(Task directions): Copy out the data line by line exactly, from its start to the line bearing "(** One grant of a sweep. *)", inclusive.

─── Input

(** The same for permits taken out of the core. *)
Lemma core_then Q t c t' inn taken d ans lost :
  task_ok t -> core_ok c -> len (slot_permits c) = len (slot_permits (core t)) ->
  (forall j, in_range (core t) j -> permits_at c j + d j = permits_at (core t) j) ->
  effect Q (set_core t c) t' inn taken ans lost ->
  effect Q t t' inn (fun j => taken j - d j) ans lost.
Proof.
  intros [Hwf Hc] Hc' Hlen Hd [A W C S R HQ P L G M]. cbn in *. split; try done; cbn in *.
  - congruence.
  - by rewrite Hlen in G.
  - intros j Hj. specialize (Hd j Hj).
    assert (Hj' : in_range c j) by (unfold in_range in *; by rewrite Hlen).
    specialize (M j Hj'). lia.
Qed.

Definition is_lease (a : result Z ClientError) : Prop := exists i, a = Ok i.

(** One grant of a sweep. *)
Lemma grant_effect t late c i s w :
  task_ok t -> try_acquire_permit (core t) late = (c, Some i) ->
  take_next_waiter closed (state t) (policy t) = (s, Some w) ->
  exists ans lost,
    effect is_lease t (deliver gone (set_state (set_core t c) s) w i) [] none_taken ans lost.
Proof.
  intros Hok Htry Htake. pose proof Hok as [Hwf Hc].
  destruct (try_acquire_permit_spec _ _ _ _ Htry Hc) as (Hc' & Hlen & Hi & _ & _ & _ & Hd).
  assert (Hok1 : task_ok (set_core t c)) by (by split).
  assert (Hi' : in_range c i) by (unfold in_range in *; by rewrite Hlen).
  assert (Hok2 : task_ok (set_state (set_core t c) s)).
  { split; [|done]. pose proof (take_next_spec closed (policy t) (state t) Hwf) as Hs.
    rewrite Htake in Hs. by destruct Hs. }
  destruct (deliver_effect (set_state (set_core t c) s) w i Hok2 Hi') as (ans & lost & He).
  destruct (take_then _ (set_core t c) s w _ _ _ _ Hok1 Htake He) as (d & He').
  exists ans, (d ++ lost).
  eapply effect_conv; [eapply core_then; [exact Hok|exact Hc'|exact Hlen|exact Hd|exact He']|done| |done|done].
  intros j. unfold none_taken. lia.
Qed.

Lemma core_only_effect Q t c :
  task_ok t -> core_ok c -> slot_permits c = slot_permits (core t) ->
  effect Q t (set_core t c) [] none_taken [] [].
Proof.
  intros Hok Hc Hp. pose proof Hok as [Hwf _].
  assert (Hok' : task_ok (set_core t c)) by (by split).
  eapply effect_conv; [eapply (core_then _ t c _ _ _ (fun _ => 0)); [done|done|by rewrite Hp| |by apply effect_refl]|done| |done|done].
  - intros j Hj. unfold permits_at. rewrite Hp. lia.
  - intros j. unfold none_taken. lia.
Qed.

Lemma sweep_effect fuel late : forall t,
  task_ok t ->
  exists ans lost,
    effect is_lease t (grant_sweep_loop closed gone fuel late t) [] none_taken ans lost.
Proof.
  induction fuel as [|fuel IH]; intros t Hok; cbn [grant_sweep_loop].
  { exists [], []. by apply effect_refl. }
  destruct (has_live_waiters closed (state t)) eqn:Hlive; [|exists [], []; by apply effect_refl].
  destruct (try_acquire_permit (core t) late) as [c [i|]] eqn:Htry.
  - destruct (take_next_found closed (policy t) (state t) (proj1 Hok) Hlive) as (s & w & Htake).
    unfold policy in Htake. rewrite Htake.
    destruct (grant_effect t late c i s w Hok Htry Htake) as (a1 & l1 & He1).
    destruct (IH _ (effect_ok _ _ _ _ _ _ _ He1)) as (a2 & l2 & He2).
    exists (a1 ++ a2), (l1 ++ l2).
    eapply effect_conv; [exact (effect_trans _ _ _ _ _ _ _ _ _ _ _ _ He1 He2)|done| |done|done].
    intros j. unfold none_taken. lia.
  - destruct (try_acquire_permit_spec _ _ _ _ Htry (proj2 Hok)) as (Hc' & _ & Hp & _).
    exists [], []. by apply core_only_effect.
Qed.

(** No idle capacity: a sweep stops because nobody listens any more, because no
    slot has a permit, or because the pool is shutting down. *)
Lemma sweep_exhausts fuel late : forall t,
  task_ok t -> len (waiters (state t)) < Z.of_nat fuel ->
  let t' := grant_sweep_loop closed gone fuel late t in
  has_live_waiters closed (state t') = false
  \/ shutdown (core t') = true
  \/ forall j, in_range (core t') j -> permits_at (core t') j <= 0.
Proof.
  induction fuel as [|fuel IH]; intros t Hok Hf; cbn [grant_sweep_loop].
  { pose proof (len_nonneg (waiters (state t))). lia. }
  destruct (has_live_waiters closed (state t)) eqn:Hlive; [|by left].
  destruct (try_acquire_permit (core t) late) as [c [i|]] eqn:Htry.
  - destruct (take_next_found closed (policy t) (state t) (proj1 Hok) Hlive) as (s & w & Htake).
    unfold policy in Htake. rewrite Htake.
    destruct (grant_effect t late c i s w Hok Htry Htake) as (a1 & l1 & He1).
    apply IH; [exact (effect_ok _ _ _ _ _ _ _ He1)|].
    assert (Hst : state (deliver gone (set_state (set_core t c) s) w i) = s).
    { unfold deliver, send. by destruct (index_get _ _), (gone w). }
    rewrite Hst. pose proof (take_next_spec closed (policy t) (state t) (proj1 Hok)) as Hs.
    unfold policy in Hs. rewrite Htake in Hs. destruct Hs as (_ & (d & _ & Hperm) & _).
    rewrite Hperm, !len_app in Hf. pose proof (len_nonneg d). change (len (found (Some w))) with 1 in Hf. lia.
  - destruct (try_acquire_permit_spec _ _ _ _ Htry (proj2 Hok)) as (Hc' & Hlen & Hp & [Hs|Hs]).
    + right. left. done.
    + right. right. intros j Hj. cbn in *. unfold in_range, permits_at in *. rewrite Hp in *. by apply Hs.
Qed.

Lemma sweep_fuel_enough t : len (waiters (state t)) < Z.of_nat (sweep_fuel t).
Proof. unfold sweep_fuel. rewrite waiter_count_len. pose proof (len_nonneg (waiters (state t))). lia. Qed.

Definition is_refusal (e : ClientError) (a : result Z ClientError) : Prop := a = Err e.

(** Refusing everyone: all who listen get the error, and the queues are empty. *)
Lemma refuse_effect e fuel : forall t,
  task_ok t -> len (waiters (state t)) < Z.of_nat fuel ->
  exists ans lost,
    effect (is_refusal e) t (refuse_waiters closed gone fuel t e) [] none_taken ans lost
    /\ waiters (state (refuse_waiters closed gone fuel t e)) = [].
Proof.
  induction fuel as [|fuel IH]; intros t Hok Hf; cbn [refuse_waiters].
  { pose proof (len_nonneg (waiters (state t))). lia. }
  pose proof (take_next_spec closed (policy t) (state t) (proj1 Hok)) as Hs.
  destruct (take_next_waiter closed (state t) (policy t)) as [s [w|]] eqn:Htake;
    unfold policy in Htake; rewrite Htake; destruct Hs as (Hwf' & (d & Hd & Hperm) & Hr).
  - assert (Hok1 : task_ok (set_state t s)) by (split; [done|apply Hok]).
    destruct (send_effect (is_refusal e) (set_state t s) w (Err e) Hok1 eq_refl) as (a1 & l1 & He1); [done|].
    destruct (take_then _ _ _ _ _ _ _ _ Hok Htake He1) as (d1 & He1').
    destruct (IH _ (effect_ok _ _ _ _ _ _ _ He1)) as (a2 & l2 & He2 & Hnil).
    + assert (Hst : state (send gone (set_state t s) w (Err e)) = s) by (unfold send; by destruct (gone w)).
      rewrite Hst. rewrite Hperm, !len_app in Hf. pose proof (len_nonneg d).
      change (len (found (Some w))) with 1 in Hf. lia.
    + exists (a1 ++ a2), ((d1 ++ l1) ++ l2). split; [|done].
      eapply effect_conv; [exact (effect_trans _ _ _ _ _ _ _ _ _ _ _ _ He1' He2)|done| |done|done].
      intros j. unfold none_taken. lia.
  - exists [], d. split; [|done]. destruct Hok as [Hwf Hc]. split; try done; cbn.
    + by rewrite app_nil_r.
    + rewrite Hr in *. cbn in *. rewrite !app_nil_r in *. done.
    + eapply Forall_impl; [exact Hd|]. intros x Hx. by left.
Qed.

Lemma effect_status Q t t' st inn taken ans lost :
  effect Q t t' inn taken ans lost -> effect Q t (set_status t' st) inn taken ans lost.
Proof. by intros []. Qed.

Lemma effect_receiver Q t t' r b inn taken ans lost :
  effect Q t t' inn taken ans lost -> effect Q t (set_receiver t' r b) inn taken ans lost.
Proof. by intros []. Qed.

Lemma effect_from_status Q t t' st inn taken ans lost :
  effect Q (set_status t st) t' inn taken ans lost -> effect Q t t' inn taken ans lost.
Proof. by intros []. Qed.

Lemma effect_from_receiver Q t t' r b inn taken ans lost :
  effect Q (set_receiver t r b) t' inn taken ans lost -> effect Q t t' inn taken ans lost.
Proof. by intros []. Qed.

Definition any_answer (_ : result Z ClientError) : Prop := True.

Lemma handle_acquire_effect late t h w :
  task_ok t ->
  exists ans lost,
    effect any_answer t (handle_acquire closed gone late t h w) [w] none_taken ans lost.
Proof.
  intros Hok. unfold handle_acquire.
  destruct (is_running (status t)); cbn [negb]; [|by apply send_effect].
  pose proof (enqueue_spec closed (policy t) (state t) h w (max_waiters (admission t))) as Hs.
  replace (mk_WaiterAdmission (policy t) (max_waiters (admission t))) with (admission t) in Hs
    by (unfold policy; by destruct (admission t)).
  destruct (enqueue_waiter closed (state t) h w (admission t)) as [s r].
  destruct (Hs (proj1 Hok)) as (Hwf' & _ & Hr).
  set (d := base.filter (fun x => ~ live closed x) (waiters (state t))).
  assert (Hd : Forall absent d).
  { apply closed_absent. apply Forall_forall. intros x [Hx _]%list_elem_of_filter.
    unfold live in Hx. by destruct (closed x). }
  pose proof (filter_app_complement (live closed) (waiters (state t))) as Hsplit. fold d in Hsplit.
  assert (Hok' : task_ok (set_state t s)) by (split; [done|apply Hok]).
  destruct r as [|w'].
  - destruct Hr as [Hperm _].
    destruct (sweep_effect (sweep_fuel (set_state t s)) late _ Hok') as (ans & lost & He).
    exists ans, (d ++ lost).
    assert (He' : effect any_answer t (grant_sweep closed gone late (set_state t s)) [w] none_taken ans (d ++ lost)).
    { eapply state_then; [done|done| |done|eapply effect_weaken; [done|exact He]]. perm_lia. }
    destruct (has_queued_waiter _ h); [by apply effect_status|done].
  - destruct Hr as (-> & Hperm & _).
    destruct (send_effect any_answer (set_state t s) w (Err (PoolSaturated (max_waiters (admission t)))) Hok')
      as (ans & lost & He); [done|done|].
    exists ans, (d ++ lost). eapply state_then; [done|done| |done|exact He]. perm_lia.
Qed.

Lemma deregister_effect t h :
  task_ok t -> (forall w, w ∈ waiters_of (state t) h -> retired w) ->
  effect any_answer t (set_state t (deregister_handle (state t) h)) [] none_taken []
    (waiters_of (state t) h).
Proof.
  intros [Hwf Hc] Hret. split; try done; cbn.
  - by apply wf_deregister.
  - by rewrite app_nil_r.
  - rewrite app_nil_r. apply waiters_deregister.
  - apply Forall_forall. intros w Hw. right. right. by apply Hret.
Qed.

Lemma on_permit_won_effect t i :
  task_ok t -> in_range (core t) i ->
  exists ans lost, effect is_lease t (on_permit_won closed gone t i) [] (at_slot i) ans lost.
Proof.
  intros Hok Hi. unfold on_permit_won. fold (policy t).
  pose proof (take_next_spec closed (policy t) (state t) (proj1 Hok)) as Hs.
  destruct (take_next_waiter closed (state t) (policy t)) as [s [w|]] eqn:Htake;
    destruct Hs as (Hwf' & (d & Hd & Hperm) & Hr).
  - assert (Hok1 : task_ok (set_state t s)) by (split; [done|apply Hok]).
    destruct (deliver_effect (set_state t s) w i Hok1 Hi) as (ans & lost & He).
    destruct (take_then _ _ _ _ _ _ _ _ Hok Htake He) as (d' & He'). by exists ans, (d' ++ lost).
  - exists [], (d ++ []). destruct (release_permit_spec (core t) i Hi) as (Hlen & Hok' & Hat).
    eapply state_then; [done|done|by rewrite app_nil_r|by apply closed_absent|].
    destruct Hok as [Hwf Hc]. split; try done; cbn; [by apply Hok'|by rewrite app_nil_r|].
    intros j Hj. rewrite Hat by done. unfold leases_of. cbn. lia.
Qed.

Lemma fail_effect t :
  task_ok t ->
  exists ans lost, effect any_answer t (fail_on_race_error closed gone t) [] none_taken ans lost
    /\ waiters (state (fail_on_race_error closed gone t)) = [].
Proof.
  intros Hok. unfold fail_on_race_error.
  set (t1 := if is_running (status t) then _ else t).
  assert (Ht1 : exists st, t1 = set_status t st).
  { unfold t1. destruct (is_running (status t)); [by eexists|]. exists (status t). by destruct t. }
  clearbody t1. destruct Ht1 as [st ->].
  destruct (refuse_effect (close_error (status (set_status t st))) (sweep_fuel (set_status t st)) (set_status t st) Hok (sweep_fuel_enough _))
    as (ans & lost & He & Hnil).
  exists ans, lost. split; [|done]. apply effect_receiver, (effect_from_status _ t _ st).
  by eapply effect_weaken; [|exact He].
Qed.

──────

(Task output):
(** The same for permits taken out of the core. *)
Lemma core_then Q t c t' inn taken d ans lost :
  task_ok t -> core_ok c -> len (slot_permits c) = len (slot_permits (core t)) ->
  (forall j, in_range (core t) j -> permits_at c j + d j = permits_at (core t) j) ->
  effect Q (set_core t c) t' inn taken ans lost ->
  effect Q t t' inn (fun j => taken j - d j) ans lost.
Proof.
  intros [Hwf Hc] Hc' Hlen Hd [A W C S R HQ P L G M]. cbn in *. split; try done; cbn in *.
  - congruence.
  - by rewrite Hlen in G.
  - intros j Hj. specialize (Hd j Hj).
    assert (Hj' : in_range c j) by (unfold in_range in *; by rewrite Hlen).
    specialize (M j Hj'). lia.
Qed.

Definition is_lease (a : result Z ClientError) : Prop := exists i, a = Ok i.

(** One grant of a sweep. *)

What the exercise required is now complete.